Bernard Blackstone’s critical discussion of Sir Paul’s writing backs up the claim by declaring that

Rycaut concentrates and then expands in a very remarkable way all the Byronic interests in the Near East which I have come to think of as ‘the triple eros’—the synthesis of love, wisdom and power … (Blackstone 328)

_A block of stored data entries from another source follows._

(** X5. Edges are keyed by the pair of end points, so of several triples
    with the same normalised subject and object the last one decides the
    edge: the graph built from a list has, for a triple that no later
    triple of the list shares its pair with, exactly that triple's
    attributes on the edge. *)
Theorem build_graph_last_triple_wins (ts1 ts2 : list triple) t e
    theme tbox source_file :
  Forall complete (ts1 ++ t :: ts2) →
  edge_key t = Some e →
  Forall (λ t', edge_key t' ≠ Some e) ts2 →
  ∃ G, build_graph_from_triples (ts1 ++ t :: ts2) theme tbox source_file = Ok G
    ∧ edges G !! e = Some (triple_edge_attrs t theme tbox source_file).
Proof.
  intros Hall Hkey Hlater.
  apply Forall_app in Hall as [H1 Hrest].
  inversion Hrest as [|? ? Ht H2]; subst.
  unfold build_graph_from_triples. rewrite add_triples_app.
  destruct (built_add_triples theme tbox source_file ts1 [] empty_graph)
    as (G1 & HG1 & Hb1); [apply built_empty|done|].
  rewrite HG1. cbn [mbind result_bind add_triples].
  destruct (built_add_triple _ _ _ _ _ _ Hb1 Ht) as (G2 & HG2 & Hb2).
  destruct (built_add_triple_edge _ _ _ _ _ t e Hb1 Ht Hkey) as (G2' & HG2' & Hed).
  assert (G2' = G2) as -> by congruence.
  rewrite HG2. cbn [mbind result_bind].
  destruct (built_add_triples_other_edges _ _ _ ts2 e _ _ Hb2 H2 Hlater)
    as (G & HG & He).
  exists G. split; [done|]. by rewrite He, Hed, lookup_insert_eq.
Qed.

Lemma build_graph_last_triple_wins_witness :
  ∃ G, build_graph_from_triples
         ([list_to_map [(u8 "subject", u8 "Petra"); (u8 "predicate", u8 "occurredIn");
                        (u8 "object", u8 "Jordan")]]
          ++ list_to_map [(u8 "subject", u8 "Petra  ");
                          (u8 "predicate", u8 "relatedToEvent");
                          (u8 "object", u8 "Jordan")] :: [])
         (u8 "event") (u8 "dbo:Event") (u8 "a.pdf") = Ok G
    ∧ edges G !! (u8 "Petra", u8 "Jordan")
      = Some (edge_attrs (u8 "relatedToEvent") (u8 "event") (u8 "dbo:Event")
                [] (u8 "a.pdf")).
Proof.
  destruct (build_graph_last_triple_wins
              [list_to_map [(u8 "subject", u8 "Petra");
                            (u8 "predicate", u8 "occurredIn");
                            (u8 "object", u8 "Jordan")]]
              []
              (list_to_map [(u8 "subject", u8 "Petra  ");
                            (u8 "predicate", u8 "relatedToEvent");
                            (u8 "object", u8 "Jordan")])
              (u8 "Petra", u8 "Jordan")
              (u8 "event") (u8 "dbo:Event") (u8 "a.pdf"))
    as (G & HG & He).
  - repeat constructor; by eexists.
  - vm_compute. reflexivity.
  - constructor.
  - exists G. split; [exact HG|]. rewrite He. vm_compute. reflexivity.
Defined.

End GraphConstruction.

(** ** More on merging *)

Section Merging.

Import GraphBuilder.

Implicit Types (G H g h : DiGraph) (n : str) (gs hs : list DiGraph).

Lemma lookup_merge_into_nodes G g n :
  closed G →
  nodes (merge_into G g) !! n =
    match nodes g !! n, nodes G !! n with
    | Some x, Some y => Some (x ∪ y)
    | Some x, None => Some x
    | None, Some y => Some y
    | None, None => if decide (n ∈ endpoints (edges g)) then Some ∅ else None
    end.
Proof.
  intros HG. rewrite merge_into_spec by done. cbn [nodes].
  rewrite lookup_with_endpoints, lookup_last_wins.
  by destruct (nodes g !! n), (nodes G !! n).
Qed.

Lemma lookup_merge_into_edges G g e :
  closed G →
  edges (merge_into G g) !! e =
    match edges g !! e, edges G !! e with
    | Some x, Some y => Some (x ∪ y)
    | Some x, None => Some x
    | None, o => o
    end.
Proof.
  intros HG. rewrite merge_into_spec by done. cbn [edges].
  rewrite lookup_last_wins. by destruct (edges g !! e), (edges G !! e).
Qed.

Lemma endpoints_merge_into G g :
  closed G → endpoints (edges (merge_into G g)) = endpoints (edges g) ∪ endpoints (edges G).
Proof.
  intros HG. rewrite merge_into_spec by done. cbn [edges].
  apply set_eq. intros n. rewrite elem_of_union, !elem_of_endpoints. split.
  - intros (u & v & Huv & Hn). apply elem_of_dom in Huv.
    rewrite dom_last_wins in Huv. apply elem_of_union in Huv as [Huv|Huv];
      apply elem_of_dom in Huv; [left|right]; by exists u, v.
  - intros [(u & v & Huv & Hn)|(u & v & Huv & Hn)]; exists u, v;
      (split; [|done]); apply elem_of_dom; rewrite dom_last_wins;
      apply elem_of_union; [left|right]; by apply elem_of_dom.
Qed.

Lemma last_value_snoc {A} (f : DiGraph → option A) gs g :
  last_value f (gs ++ [g])
  = match f g with Some v => Some v | None => last_value f gs end.
Proof. unfold last_value. by rewrite fold_left_app. Qed.

Lemma lookup_union_first (x y : gmap str str) k :
  (x ∪ y) !! k = match x !! k with Some v => Some v | None => y !! k end.
Proof.
  rewrite lookup_union. by destruct (x !! k), (y !! k).
Qed.

Lemma merge_graphs_node_attr gs n k :
  node_attr (merge_graphs gs) n k = last_value (λ g, node_attr g n k) gs.
Proof.
  induction gs as [|h gs IH] using rev_ind; [done|].
  rewrite last_value_snoc, <- IH, merge_graphs_snoc. unfold node_attr.
  rewrite lookup_merge_into_nodes by apply merge_graphs_closed.
  destruct (nodes h !! n) as [x|], (nodes (merge_graphs gs) !! n) as [y|];
    cbn [mbind option_bind].
  - apply lookup_union_first.
  - by destruct (x !! k).
  - done.
  - by destruct (decide _).
Qed.

Lemma merge_graphs_edge_attr gs e k :
  edge_attr (merge_graphs gs) e k = last_value (λ g, edge_attr g e k) gs.
Proof.
  induction gs as [|h gs IH] using rev_ind; [done|].
  rewrite last_value_snoc, <- IH, merge_graphs_snoc. unfold edge_attr.
  rewrite lookup_merge_into_edges by apply merge_graphs_closed.
  destruct (edges h !! e) as [x|], (edges (merge_graphs gs) !! e) as [y|];
    cbn [mbind option_bind].
  - apply lookup_union_first.
  - by destruct (x !! k).
  - done.
  - done.
Qed.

What impact the text might have had on Byron’s beliefs is a controversial issue. Bernard Beatty does not accept Blackstone’s assertions regarding Byron’s loyalty to Calvinist predestination and its extension to the Islamic faith (Beatty 77). Even so, there seem to be no doubts about the inspirational effect of the exposure to the Oriental: Blackstone avers that “[t]he whole thing must have baffled the infant Byron […] intellectually—but stimulated emotionally” (329), while Beatty maintains “Byron’s Oriental Tales have an undertow of raw fear in them which is stimulated by unacceptable religious acknowledgements which, paradoxically, provoke Byron into creativity” (83). Translating his “feelings oriental” into poetry, Byron canonizes their source as a spot of Romantic pilgrimage. The East responds in kind: it turns its bard into an icon of Romanticism and a Bulgarian poet represents his spirit as a divine “winged sun” (Markovski 37).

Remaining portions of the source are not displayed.